Available data Start Marker

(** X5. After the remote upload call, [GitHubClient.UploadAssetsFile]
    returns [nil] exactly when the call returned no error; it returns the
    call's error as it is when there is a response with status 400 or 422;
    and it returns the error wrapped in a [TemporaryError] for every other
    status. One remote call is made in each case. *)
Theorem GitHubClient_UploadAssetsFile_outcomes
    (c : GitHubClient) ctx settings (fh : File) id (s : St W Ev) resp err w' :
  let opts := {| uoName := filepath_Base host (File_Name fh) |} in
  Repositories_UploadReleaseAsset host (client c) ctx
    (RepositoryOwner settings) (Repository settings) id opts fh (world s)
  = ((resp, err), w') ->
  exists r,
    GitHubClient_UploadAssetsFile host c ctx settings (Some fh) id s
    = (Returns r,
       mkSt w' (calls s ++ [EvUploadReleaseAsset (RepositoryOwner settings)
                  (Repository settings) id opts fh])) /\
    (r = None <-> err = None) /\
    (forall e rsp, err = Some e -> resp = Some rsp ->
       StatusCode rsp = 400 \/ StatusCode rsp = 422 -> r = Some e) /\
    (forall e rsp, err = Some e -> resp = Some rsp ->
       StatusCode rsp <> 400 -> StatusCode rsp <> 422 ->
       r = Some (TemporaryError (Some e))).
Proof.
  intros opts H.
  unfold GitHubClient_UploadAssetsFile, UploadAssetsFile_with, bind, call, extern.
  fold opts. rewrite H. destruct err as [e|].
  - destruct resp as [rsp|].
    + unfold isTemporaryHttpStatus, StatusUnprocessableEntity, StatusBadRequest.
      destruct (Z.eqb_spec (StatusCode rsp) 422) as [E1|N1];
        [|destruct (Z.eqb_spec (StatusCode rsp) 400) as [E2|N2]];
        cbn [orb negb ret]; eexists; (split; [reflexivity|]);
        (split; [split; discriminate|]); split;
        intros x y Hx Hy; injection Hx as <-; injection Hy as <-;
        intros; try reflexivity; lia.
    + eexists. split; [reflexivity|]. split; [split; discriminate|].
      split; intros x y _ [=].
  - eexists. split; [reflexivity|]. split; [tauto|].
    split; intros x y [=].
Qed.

Available data End Marker

» Description of the task
Your reply must contain the line with "r = Some (TemporaryError (Some e)))." and each later line of the material, word for word, and nothing else.

» Your solution
       r = Some (TemporaryError (Some e))).
Proof.
  intros opts H.
  unfold GitHubClient_UploadAssetsFile, UploadAssetsFile_with, bind, call, extern.
  fold opts. rewrite H. destruct err as [e|].
  - destruct resp as [rsp|].
    + unfold isTemporaryHttpStatus, StatusUnprocessableEntity, StatusBadRequest.
      destruct (Z.eqb_spec (StatusCode rsp) 422) as [E1|N1];
        [|destruct (Z.eqb_spec (StatusCode rsp) 400) as [E2|N2]];
        cbn [orb negb ret]; eexists; (split; [reflexivity|]);
        (split; [split; discriminate|]); split;
        intros x y Hx Hy; injection Hx as <-; injection Hy as <-;
        intros; try reflexivity; lia.
    + eexists. split; [reflexivity|]. split; [split; discriminate|].
      split; intros x y _ [=].
  - eexists. split; [reflexivity|]. split; [tauto|].
    split; intros x y [=].
Qed.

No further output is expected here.